- [REQUIRED ACTION]: Retype the entire listing, keeping every word as it is.

*** Begin section ***

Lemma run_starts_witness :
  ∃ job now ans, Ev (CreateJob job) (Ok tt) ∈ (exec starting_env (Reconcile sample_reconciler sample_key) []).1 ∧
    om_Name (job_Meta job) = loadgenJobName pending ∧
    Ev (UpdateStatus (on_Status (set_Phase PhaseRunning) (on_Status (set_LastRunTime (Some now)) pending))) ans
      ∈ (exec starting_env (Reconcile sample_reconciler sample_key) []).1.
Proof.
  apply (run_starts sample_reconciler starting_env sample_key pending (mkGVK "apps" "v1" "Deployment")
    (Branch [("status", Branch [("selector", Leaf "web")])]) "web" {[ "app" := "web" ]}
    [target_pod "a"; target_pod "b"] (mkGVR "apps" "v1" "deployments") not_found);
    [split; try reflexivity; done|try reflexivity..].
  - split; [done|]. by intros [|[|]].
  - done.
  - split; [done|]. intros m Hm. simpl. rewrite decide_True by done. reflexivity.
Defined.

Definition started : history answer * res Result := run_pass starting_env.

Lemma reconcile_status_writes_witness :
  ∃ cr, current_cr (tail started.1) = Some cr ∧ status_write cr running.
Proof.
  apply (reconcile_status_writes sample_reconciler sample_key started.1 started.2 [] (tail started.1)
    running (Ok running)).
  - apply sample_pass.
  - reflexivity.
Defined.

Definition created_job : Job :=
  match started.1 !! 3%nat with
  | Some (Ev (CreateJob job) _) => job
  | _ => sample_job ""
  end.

*** End section ***

- [OUTPUT OF THE TASK]:
Lemma run_starts_witness :
  ∃ job now ans, Ev (CreateJob job) (Ok tt) ∈ (exec starting_env (Reconcile sample_reconciler sample_key) []).1 ∧
    om_Name (job_Meta job) = loadgenJobName pending ∧
    Ev (UpdateStatus (on_Status (set_Phase PhaseRunning) (on_Status (set_LastRunTime (Some now)) pending))) ans
      ∈ (exec starting_env (Reconcile sample_reconciler sample_key) []).1.
Proof.
  apply (run_starts sample_reconciler starting_env sample_key pending (mkGVK "apps" "v1" "Deployment")
    (Branch [("status", Branch [("selector", Leaf "web")])]) "web" {[ "app" := "web" ]}
    [target_pod "a"; target_pod "b"] (mkGVR "apps" "v1" "deployments") not_found);
    [split; try reflexivity; done|try reflexivity..].
  - split; [done|]. by intros [|[|]].
  - done.
  - split; [done|]. intros m Hm. simpl. rewrite decide_True by done. reflexivity.
Defined.

Definition started : history answer * res Result := run_pass starting_env.

Lemma reconcile_status_writes_witness :
  ∃ cr, current_cr (tail started.1) = Some cr ∧ status_write cr running.
Proof.
  apply (reconcile_status_writes sample_reconciler sample_key started.1 started.2 [] (tail started.1)
    running (Ok running)).
  - apply sample_pass.
  - reflexivity.
Defined.

Definition created_job : Job :=
  match started.1 !! 3%nat with
  | Some (Ev (CreateJob job) _) => job
  | _ => sample_job ""
  end.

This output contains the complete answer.